Barrowfen's Amendment Application
"Further in relation to paragraphs 191.3.A.1 and 191.3.A.2, even if, which is denied, Barrowfen obtained an increase in "developer's profit" by completing the revised development scheme in April 2021, in comparison to completing the original development scheme in September 2016, Barrowfen has not obtained any overall increase in capital value or "developer's profit" taking into account the following:…(iii) The net present value of the future interest burden of the higher level of financing required to finance the revised development scheme (£19.379 million, after deduction of the proceeds of sale of the affordable housing element of the scheme from the initial £22 million loan) compared to the financing that would have been required for the original development scheme (£13.98 million)."
"The application notice also seeks directions for consequential evidence in relation to paragraph 62A(c) of the Re-Amended Reply, relating to the question of whether the Claimant has obtained an increase in "developer's profit" in the events that happened. The points in paragraph 62A(c) only arise if your Lordship decides against the Claimant that: (i) as a matter of principle the Claimant is required to give credit for any increase in gross development value (see the Claimant's denial of this at paragraph 62A(a) of the Re-Amended Reply); and (ii) putting to one side the points in paragraph 62A(c), there is otherwise an increase in developer's profit in completing the revised development scheme in April 2021 in comparison to completing the original development scheme in September 2016 (see the Claimant's denial of this in reliance upon the supplemental expert report of Richard Alford at paragraph 62A(b) of the Re-Amended Reply). We therefore seek a direction that the factual and expert evidence relating to the matters raised by paragraph 62A(c) of the Re-Amended Reply be addressed as a consequential issue following judgment, in so far as they remain relevant in light of the judgment.

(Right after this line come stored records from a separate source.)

(* ===== verification/RecordSpec.v ===== *)
(** * A secure stream delivers the frames that were sent

    The two ends of a stream of records: the sender's calls with any outcome of
    each physical write, and the receiver's calls on input cut anywhere. *)

From Stdlib Require Import NArith Bool.
From S2P Require Import Prelude SecureChannel RecordIo ChannelSpec.

Definition is_bytes (bs : list N) : Prop := Forall (fun b => (b < 256)%N) bs.

Section Stream.
Context `{Nz : Noise} `{Laws : !NoiseLaws Nz}.

(** ** The bytes of a list of plaintexts *)
Fixpoint advance (n : nat) (k : cipher) : cipher := match n with O => k | S n => advance n (next k) end.

Fixpoint sealed_from (k : cipher) (ps : list (list N)) : list (list N) :=
  match ps with [] => [] | p :: ps => seal k p :: sealed_from (next k) ps end.

Definition frame_record (c : list N) : list N := be_bytes_u16 (size c) ++ c.
Definition wire (k : cipher) (ps : list (list N)) : list N := concat (map frame_record (sealed_from k ps)).

Arguments wire : simpl never.

Lemma advance_snoc n k : advance (S n) k = next (advance n k).
Proof. revert k. induction n as [|n IH]; intros k; [done|]. cbn in *. apply IH. Qed.

Lemma advance_add n m k : advance (n + m) k = advance m (advance n k).
Proof. revert k. induction n as [|n IH]; intros k; [done|]. cbn. apply IH. Qed.

Lemma sealed_from_app k ps qs : sealed_from k (ps ++ qs) = sealed_from k ps ++ sealed_from (advance (length ps) k) qs.
Proof. revert k. induction ps as [|p ps IH]; intros k; [done|]. cbn. by rewrite IH. Qed.

Lemma wire_app k ps qs : wire k (ps ++ qs) = wire k ps ++ wire (advance (length ps) k) qs.
Proof. unfold wire. by rewrite sealed_from_app, map_app, concat_app. Qed.

Lemma wire_snoc k ps p : wire k (ps ++ [p]) = wire k ps ++ frame_record (seal (advance (length ps) k) p).
Proof. rewrite wire_app. unfold wire at 2. cbn. by rewrite app_nil_r. Qed.

(** ** The sender *)
Definition writable (k : cipher) (p : list N) : Prop := exists w c w', write_message w p = Some (c, w') /\ tx w = k.

Fixpoint writables (k : cipher) (ps : list (list N)) : Prop :=
  match ps with [] => True | p :: ps => writable k p /\ writables (next k) ps end.

Lemma writables_app k ps qs : writables k ps -> writables (advance (length ps) k) qs -> writables k (ps ++ qs).
Proof. revert k. induction ps as [|p ps IH]; intros k; [done|]. cbn. intros [? ?] ?. split; [done|by apply IH]. Qed.

Lemma writables_lookup k ps i p : writables k ps -> ps !! i = Some p -> writable (advance i k) p.
Proof. revert k i. induction ps as [|q ps IH]; intros k i; [done|]. intros [Hq Hps]. destruct i as [|i]; cbn; [by intros [= <-]|by apply IH]. Qed.

Lemma writable_size k p : writable k p -> size (seal k p) = (size p + TAG_BYTES)%N.
Proof. intros (w & c & w' & E & <-). destruct (law_write _ _ _ _ E) as (-> & Hs & _). done. Qed.

Lemma writable_reads k p r : writable k p -> rx r = k -> exists r', read_message r (seal k p) = Some (p, r').
Proof.
  intros (w & c & w' & E & <-) Er. destruct (law_deliver w r p c w' E ltac:(done)) as (r' & Hr). destruct (law_write _ _ _ _ E) as (-> & _). by exists r'.
Qed.

Lemma seal_chunks_spec parts : forall acc c st, transport c = Some st ->
  match seal_chunks parts acc c with
  | (inl _, c') => True
  | (inr records, c') => records = acc ++ sealed_from (tx st) parts /\ writables (tx st) parts /\
      exists st', transport c' = Some st' /\ tx st' = advance (length parts) (tx st) /\ rx st' = rx st /\ pending c' = pending c
  end.
Proof.
  induction parts as [|p parts IH]; intros acc c st E; cbn [seal_chunks]; [rewrite app_nil_r; split_and!; [done..|by exists st]|].
  rewrite E. destruct (write_message st p) as [[ct st1]|] eqn:Ew; [|done]. destruct (law_write _ _ _ _ Ew) as (-> & Hs & Ht & Hr).
  rewrite Hs, N.eqb_refl. specialize (IH (acc ++ [seal (tx st) p]) (c <| transport := Some st1 |>) st1 eq_refl).
  destruct (seal_chunks parts _ _) as [[e|records] c']; [done|]. destruct IH as (-> & Hw & st' & E1 & E2 & E3 & E4). rewrite Ht in *.
  cbn [sealed_from writables length advance]. rewrite <- app_assoc. split_and!; [done| |done|].
  - by exists st, (seal (tx st) p), st1.
  - exists st'. split_and!; [done|done|by rewrite E3|done].
Qed.

Lemma frame_records_spec records : forall out, Forall (fun r => (size r <= u16_max)%N) records ->
  frame_records records out = Some (out ++ concat (map frame_record records)).
Proof.
  induction records as [|r records IH]; intros out H; cbn; [by rewrite app_nil_r|]. apply Forall_cons_iff in H as [Hr H].
  rewrite (proj2 (N.leb_le _ _)), IH by done. rewrite <- !app_assoc. done.
Qed.

Inductive SendOp := Send (frame : list N) | Push (write : list N -> IoResult).

(** The frames accepted for sending, and the bytes the writer took. *)
Record Sender := mkSender { sender_io : RecordIo; sent : list (list N); emitted : list N }.

Definition unwritten (s : RecordIo) : list N :=
  match output s with Some out => drop (written out) (output_bytes out) | None => [] end.

Definition pushed (write : list N -> IoResult) (s : RecordIo) : list N :=
  if closed s then []
  else match output s with
       | None => []
       | Some _ => match write (unwritten s) with
                   | IoOk n => if n <=? length (unwritten s) then take n (unwritten s) else []
                   | _ => []
                   end
       end.

Definition send_step (op : SendOp) (s : Sender) : option Sender :=
  match op with
  | Send frame =>
      let '(r, io) := prepare_send frame (sender_io s) in
      Some (mkSender io (match r with inr _ => sent s ++ [frame] | inl _ => sent s end) (emitted s))
  | Push write =>
      '(_, io) ← write_pending write (sender_io s);
      Some (mkSender io (sent s) (emitted s ++ pushed write (sender_io s)))
  end.

Fixpoint send_steps (ops : list SendOp) (s : Sender) : option Sender :=
  match ops with [] => Some s | op :: ops => s ← send_step op s; send_steps ops s end.

(** What was sealed is on the stream or waiting to be; a closed sender may
    have lost the rest. *)
Record sender_ok (k : cipher) (s : Sender) : Prop := mk_sender_ok {
  sn_frames : Forall frame_ok (sent s);
  sn_writable : writables k (all_parts (sent s));
  sn_prefix : emitted s `prefix_of` wire k (all_parts (sent s));
  sn_output : forall out, output (sender_io s) = Some out -> written out <= length (output_bytes out);
  sn_open : closed (sender_io s) = false ->
    emitted s ++ unwritten (sender_io s) = wire k (all_parts (sent s)) /\
    exists st, transport (channel (sender_io s)) = Some st /\ tx st = advance (length (all_parts (sent s))) k
}.

Lemma sender_closes k s io : sender_ok k s -> output io = None -> closed io = true -> sender_ok k (mkSender io (sent s) (emitted s)).
Proof. intros [H1 H2 H3 _ _] Ho Hc. split; cbn; [done..| |]; rewrite ?Ho, ?Hc; done. Qed.

Lemma sealed_sizes k ps : writables k ps -> Forall (fun p => (0 < size p <= MAX_RECORD_PLAINTEXT)%N) ps ->
  Forall (fun r => (MIN_RECORD_BYTES <= size r <= MAX_RECORD_BYTES)%N) (sealed_from k ps).
Proof.
  revert k. induction ps as [|p ps IH]; intros k; [constructor|]. intros [Hw Hws] [Hp Hps]%Forall_cons_iff. constructor; [|by apply IH].
  rewrite (writable_size _ _ Hw). unfold MIN_RECORD_BYTES, MAX_RECORD_PLAINTEXT, MAX_RECORD_BYTES, TAG_BYTES in *. lia.
Qed.

Lemma all_parts_sizes fs : Forall frame_ok fs -> Forall (fun p => (0 < size p <= MAX_RECORD_PLAINTEXT)%N) (all_parts fs).
Proof.
  induction 1 as [|f fs Hf _ IH]; [constructor|].
  change (all_parts (f :: fs)) with (frame_parts f ++ all_parts fs). apply Forall_app_2; [|done].
  apply list.Forall_forall. intros x Hx. by apply (frame_parts_size f).
Qed.

Lemma prepare_send_ok k s frame : sender_ok k s ->
  let '(r, io) := prepare_send frame (sender_io s) in
  sender_ok k (mkSender io (match r with inr _ => sent s ++ [frame] | inl _ => sent s end) (emitted s)).
Proof.
  intros Hs. unfold prepare_send. destruct (closed (sender_io s)) eqn:Ec; [by destruct s|].
  destruct (output (sender_io s)) eqn:Eo; [by destruct s|]. destruct (sn_open _ _ Hs Ec) as (Ew & st & Et & Ek).
  unfold unwritten in Ew. rewrite Eo, app_nil_r in Ew.
  unfold seal_frame. rewrite Et. destruct (_ || _) eqn:Esz; [by apply sender_closes|].
  apply orb_false_iff in Esz as [H0%N.eqb_neq H1%N.ltb_ge]. assert (frame_ok frame) as Hf by (unfold frame_ok; lia).
  fold (framed frame). fold (frame_parts frame).
  pose proof (seal_chunks_spec (frame_parts frame) [] ((channel (sender_io s)) <| used := true |>) st) as H. specialize (H ltac:(by cbn)).
  destruct (seal_chunks _ _ _) as [[e|records] c']; [by apply sender_closes|]. destruct H as (-> & Hw & st' & E1 & E2 & _).
  assert (Forall frame_ok (sent s ++ [frame])) as Hfs by (apply Forall_app_2; [apply Hs|by apply Forall_singleton]).
  cbn [app]. rewrite frame_records_spec; cbn [app].
  2:{ assert (Forall (fun p => (0 < size p <= MAX_RECORD_PLAINTEXT)%N) (frame_parts frame)) as Hp.
      { apply list.Forall_forall. intros x. by apply frame_parts_size. }
      eapply list.Forall_impl; [exact (sealed_sizes _ _ Hw Hp)|]. cbn. unfold MAX_RECORD_BYTES, u16_max. lia. }
  fold (wire (tx st) (frame_parts frame)). rewrite Ek in *. split; cbn.
  - done.
  - rewrite all_parts_snoc. apply writables_app; [apply Hs|done].
  - rewrite all_parts_snoc, wire_app, <- Ew. by apply prefix_app_r.
  - intros out [= <-]. cbn. lia.
  - intros _. rewrite all_parts_snoc, wire_app, <- Ew. unfold unwritten. cbn. split; [done|].
    exists st'. split; [done|]. by rewrite E2, length_app, advance_add.
Qed.

Lemma write_pending_ok k s write : sender_ok k s ->
  exists r io, write_pending write (sender_io s) = Some (r, io) /\
    sender_ok k (mkSender io (sent s) (emitted s ++ pushed write (sender_io s))).
Proof.
  intros Hs. unfold write_pending, pushed. destruct (closed (sender_io s)) eqn:Ec; [rewrite app_nil_r; eexists _, _; split; [done|]; by destruct s|].
  destruct (output (sender_io s)) as [out|] eqn:Eo; [|rewrite app_nil_r; eexists _, _; split; [done|]; by destruct s].
  pose proof (sn_output _ _ Hs _ Eo) as Hw. destruct (sn_open _ _ Hs Ec) as (Ew & st & Et & Ek). unfold unwritten in *. rewrite Eo in *.
  unfold slice. rewrite (proj2 (Nat.leb_le _ _)), Nat.leb_refl by done. cbn [andb mbind option_bind].
  rewrite take_ge by (rewrite length_drop; lia). set (rest := drop (written out) (output_bytes out)) in *. cbn [app].
  assert (forall io, output io = None -> closed io = true -> sender_ok k (mkSender io (sent s) (emitted s ++ []))) as Hcl.
  { intros io ? ?. rewrite app_nil_r. by apply sender_closes. }
  assert (sender_ok k (mkSender ((sender_io s) <| output := None |> <| output := Some out |>) (sent s) (emitted s ++ []))) as Hback.
  { rewrite app_nil_r. destruct Hs as [A B C D E]. split; cbn; [done..| |].
    - by intros o [= <-].
    - intros _. unfold unwritten. cbn. split; [done|by exists st]. }
  destruct (write rest) as [n|kind|].
  2:{ destruct kind; eexists _, _; (split; [done|]); first [exact Hback|by apply Hcl]. }
  2:{ eexists _, _. split; [done|]. by apply Hcl. }
  destruct (Nat.eqb_spec n 0) as [->|Hn].
  { rewrite (proj2 (Nat.leb_le 0 _)) by lia. rewrite take_0. eexists _, _. split; [done|]. by apply Hcl. }
  destruct (Nat.ltb_spec (length rest) n) as [Hgt|Hle].
  { rewrite (proj2 (Nat.leb_gt _ _)) by done. eexists _, _. split; [done|]. by apply Hcl. }
  rewrite (proj2 (Nat.leb_le n _)) by done. cbn [written output_bytes].
  assert (length rest = length (output_bytes out) - written out) as Hlr by (unfold rest; by rewrite length_drop).
  assert (emitted s ++ take n rest `prefix_of` wire k (all_parts (sent s))) as Hpre.
  { exists (drop n rest). by rewrite <- app_assoc, take_drop. }
  assert (drop (written out + n) (output_bytes out) = drop n rest) as Hd by (unfold rest; by rewrite drop_drop).
  destruct Hs as [A B C D E]. destruct (Nat.eqb_spec (written out + n) (length (output_bytes out))) as [Eall|Hmore].
  - eexists _, _. split; [done|]. split; cbn; [done..|]. intros _. unfold unwritten. cbn. rewrite app_nil_r. split; [|by exists st].
    rewrite take_ge by lia. done.
  - eexists _, _. split; [done|]. split; cbn; [done..| |].
    + intros o [= <-]. cbn. lia.
    + intros _. unfold unwritten. cbn. rewrite Hd, <- app_assoc, take_drop. split; [done|by exists st].
Qed.

Lemma send_steps_ok k ops : forall s, sender_ok k s -> exists s', send_steps ops s = Some s' /\ sender_ok k s'.
Proof.
  induction ops as [|op ops IH]; intros s Hs; [by exists s|]. cbn [send_steps]. destruct op as [frame|write]; cbn [send_step].
  - pose proof (prepare_send_ok k s frame Hs) as H. destruct (prepare_send frame (sender_io s)) as [r io]. cbn [mbind option_bind]. by apply IH.
  - destruct (write_pending_ok k s write Hs) as (r & io & -> & H). cbn [mbind option_bind]. by apply IH.
Qed.

(** A verified channel that has carried nothing. *)
Definition fresh (c : Channel) (st : TransportState) : Prop := transport c = Some st /\ pending c = None /\ used c = false.

Definition sender_of (io : RecordIo) : Sender := mkSender io [] [].

Lemma fresh_io c st : fresh c st -> RecordIo_new c = inr (mkRecordIo c [0; 0]%N 0 None [] false None false).
Proof. intros (E & _ & Hu). unfold RecordIo_new, require_fresh. by rewrite E, Hu. Qed.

In the time available since the amendment was granted, it has not been possible for the Claimant to obtain evidence on the points in paragraph 62A(c) in that: (i) There would need to be expert accountancy calculations on the point raised in paragraph 62A(c)(iii); and (ii) The task of adducing factual evidence in relation to the points raised in paragraphs 62A(c)(i) and (ii) is complex because the Second Defendant's case on what would have happened but for the breaches of duty (and therefore the appropriate hypothetical comparison) is unclear. There are numerous permutations depending upon what is to be assumed, including (i) whether or not the hypothetical comparator assumes that the Tooting Property would have been sold or alternatively retained as an investment with an income stream; (ii) if it is to be assumed that the Tooting Property would have been sold, when, for what price and in what circumstances it would have been sold. Any factual evidence needs to address the appropriate hypothetical scenario.
In the circumstances, we propose, as raised as a possibility by Your Lordship when ruling on the amendment application on 15 March 2021, that the appropriate way forward is to reserve the question of whether factual and expert evidence on the points raised in paragraph 62A(c) of the Re-Amended Reply is necessary, with this to be addressed as a consequential issue in light of Your Lordship's judgment. If Your Lordship agrees with the points made by the Claimant in paragraphs 62A(a) or 62A(b) of the Re-Amended Reply, the issues raised in paragraph 62A(c) will become academic. If, on the other hand, the issues raised in paragraph 62A(c) are material in light of the judgment, it will be much easier for the parties to adduce the relevant evidence as a consequential matter, directed at the particular hypothetical scenario which the judgment identifies as the relevant scenario."
We therefore seek a direction that the factual and expert evidence relating to the matters raised by paragraph 62A(c) of the Re-Amended Reply be addressed as a consequential issue following judgment, in so far as they remain relevant in light of the judgment."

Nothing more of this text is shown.